Edis Smajić

Personal information
- Full name: Edis Smajić
- Date of birth: 10 September 1999 (age 26)
- Place of birth: Tuzla, Bosnia and Herzegovina
- Height: 1.79 m (5 ft 10+1⁄2 in)
- Position: Attacking midfielder

Team information
- Current team: Cibalia
- Number: 11

Youth career
- 0000–2016: Sloboda Tuzla

Senior career*
- Years: Team / Apps / (Gls)
- 2016–2020: Sloboda Tuzla / 75 / (8)
- 2020–2021: Vis Simm-Bau / 7 / (2)

International career
- 2015–2016: Bosnia and Herzegovina U17 / 6 / (2)
- 2017–2018: Bosnia and Herzegovina U19 / 5 / (0)
- 2018: Bosnia and Herzegovina U21 / 1 / (0)

= Edis Smajić =

Bosnian footballer

Edis Smajić (born 10 September 1999) is a Bosnian professional footballer who plays as an attacking midfielder for Croatian second tier-club Cibalia.

==Club career==
===Sloboda Tuzla===
Smajić made his league debut for hometown club Sloboda Tuzla on 18 September 2016, coming on as a 90th-minute substitute in a 0–0 draw with Metalleghe-BSI. Nearly four years after his debut, on 27 June 2020, Smajić left Sloboda after his contract with the club expired.

===VIS Simm-Bau===
On 21 August 2020, Smajić signed a contract with First League of FBiH club Vis Simm-Bau. He made his official debut for Vis Simm-Bau on 5 September 2020 in a league match against Rudar Kakanj.

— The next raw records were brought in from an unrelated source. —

(** ** utils/connectionValidator.ts

    The repository holds two revisions of this file.  [ConnectionValidator]
    is the one with [resolveTargetSchemaPath] (it passes the catalog to the
    rule extractor and accepts a target through array and union wrappers);
    [ConnectionValidatorExact] is the one under src/utils, which compares the
    rule's target with the target instance's schema path directly.  The
    checks that follow the schema test are the same text in both. *)
Module ConnectionValidator.
Import JS SchemaRelationships BuilderTypes.

Record ValidationResult : Type := {
  valid : bool;
  reason : option string
}.

Definition rejected (why : string) : ValidationResult :=
  {| valid := false; reason := Some why |}.

Definition accepted : ValidationResult := {| valid := true; reason := None |}.

(** [getConnectionRulesForSchema] *)
Definition getConnectionRulesForSchema (schema : value) (schemaPath : string)
  (schemas : option catalog) : outcome (list ConnectionRule) :=
  getSchemaConnectionRules schema schemaPath schemas.

(** [resolveRefPath] *)
Definition resolveRefPath (ref basePath : string) : string :=
  let refPath := List.hd "" (split "#" ref) in
  if startsWith refPath "../" || startsWith refPath "./" then
    let baseDir := substring0 basePath (lastIndexOf basePath "/") in
    let baseParts := List.filter nonEmpty (split "/" baseDir) in
    let relParts := List.filter nonEmpty (split "/" refPath) in
    let resultParts := fold_left applyPart relParts baseParts in
    join "/" resultParts
  else if negb (includes refPath "/") then
    let baseDir := substring0 basePath (lastIndexOf basePath "/") in
    if nonEmpty baseDir then baseDir +:+ "/" +:+ refPath else refPath
  else refPath.

(** [resolveRefPath] on a reference typed [any]: only a string has [split]. *)
Definition resolveRefPath_any (ref : value) (basePath : string) : outcome string :=
  match ref with
  | Some (JStr r) => Ret (resolveRefPath r basePath)
  | _ => Throw
  end.

(** The schema and the key [resolveTargetSchemaPath] works with: the exact
    key, else the first key matching by suffix. *)
Definition locate (schemas : catalog) (schemaPath : string) : value * string :=
  let schema := assoc schemaPath schemas in
  if negb (truthy schema) then
    match findMatchingKey schemas schemaPath with
    | Some matchingKey =>
        if nonEmpty matchingKey then (assoc matchingKey schemas, matchingKey)
        else (schema, schemaPath)
    | None => (schema, schemaPath)
    end
  else (schema, schemaPath).

Section ResolveStep.

(** The recursive call [resolveTargetSchemaPath(ref, schemas)]. *)
Variable recur : string -> outcome (list string).

(** [results.push(ref); results.push(...resolveTargetSchemaPath(ref,
    schemas))] for a reference [ref] of the schema found at [actualPath]. *)
Definition follow (actualPath : string) (ref : value) : outcome (list string) :=
  r <- resolveRefPath_any ref actualPath ;;
  rec <- recur r ;;
  Ret (r :: rec).

(** One round of the loop over [schema.allOf]. *)
Definition followItems (actualPath : string) (sub : json) : outcome (list string) :=
  items <- get (Some sub) "items" ;;
  if truthy (getq items "$ref") then follow actualPath (getq items "$ref") else Ret [].

(** One round of the loops over [schema.anyOf] and [schema.oneOf]. *)
Definition followRef (actualPath : string) (sub : json) : outcome (list string) :=
  ref <- get (Some sub) "$ref" ;;
  if truthy ref then follow actualPath ref else Ret [].

(** The body of [resolveTargetSchemaPath]. *)
Definition resolveStep (schemaPath : string) (schemas : catalog) : outcome (list string) :=
  let schema := fst (locate schemas schemaPath) in
  let actualPath := snd (locate schemas schemaPath) in
  if negb (truthy schema) then Ret [schemaPath] else
  items <- get schema "items" ;;
  r1 <- (if truthy (getq items "$ref") then follow actualPath (getq items "$ref")
         else Ret []) ;;
  allOf <- get schema "allOf" ;;
  r2 <- match allOf with
        | Some (JArr subs) => collect (followItems actualPath) subs
        | _ => Ret []
        end ;;
  anyOf <- get schema "anyOf" ;;
  r3 <- match anyOf with
        | Some (JArr subs) => collect (followRef actualPath) subs
        | _ => Ret []
        end ;;
  oneOf <- get schema "oneOf" ;;
  r4 <- match oneOf with
        | Some (JArr subs) => collect (followRef actualPath) subs
        | _ => Ret []
        end ;;
  Ret (dedupe (actualPath :: r1 ++ r2 ++ r3 ++ r4)).

End ResolveStep.

(** [resolveTargetSchemaPath].  The source recurses without a bound. *)
Fixpoint resolveTargetSchemaPath (fuel : nat) (schemaPath : string) (schemas : catalog)
  : outcome (list string) :=
  match fuel with
  | O => Diverge
  | S fuel' =>
      resolveStep (fun ref => resolveTargetSchemaPath fuel' ref schemas) schemaPath schemas
  end.

(** [existingConnections.find(conn => conn.sourceId === sourceInstanceId &&
    conn.propertyPath === propertyPath)], as a test. *)
Definition occupies (sourceInstanceId propertyPath : string) (conn : DataConnection) : bool :=
  String.eqb (sourceId conn) sourceInstanceId &&
  String.eqb (conn_propertyPath conn) propertyPath.

Definition sameTriple (sourceInstanceId targetInstanceId propertyPath : string)
  (conn : DataConnection) : bool :=
  String.eqb (sourceId conn) sourceInstanceId &&
  String.eqb (targetId conn) targetInstanceId &&
  String.eqb (conn_propertyPath conn) propertyPath.

(** The cardinality, self-loop and duplicate checks that end
    [validateConnection]. *)
Definition checkCardinality (rule : ConnectionRule)
  (sourceInstanceId targetInstanceId propertyPath : string)
  (existingConnections : list DataConnection) : ValidationResult :=
  if match cardinality rule with
     | one => existsb (occupies sourceInstanceId propertyPath) existingConnections
     | many => false
     end
  then rejected ("Property '" +:+ propertyPath +:+
                 "' already has a connection (one-to-one). Remove existing connection first.")
  else if String.eqb sourceInstanceId targetInstanceId
  then rejected "Cannot connect an instance to itself"
  else if existsb (sameTriple sourceInstanceId targetInstanceId propertyPath) existingConnections
  then rejected "This exact connection already exists"
  else accepted.

(** [rules.find(r => r.propertyPath === propertyPath)] *)
Definition findRule (rules : list ConnectionRule) (p : string) : option ConnectionRule :=
  List.find (fun r => String.eqb (propertyPath r) p) rules.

Smajić scored his first goal for the club in a league game against Jedinstvo Bihać on 31 October 2020.

==International career==
Smajić has played for Bosnia and Herzegovina at under-17 and under-19 level. On 28 May 2018, he made his debut for the under-21 side, coming on as an 81st-minute substitute in a 2–0 win over Albania.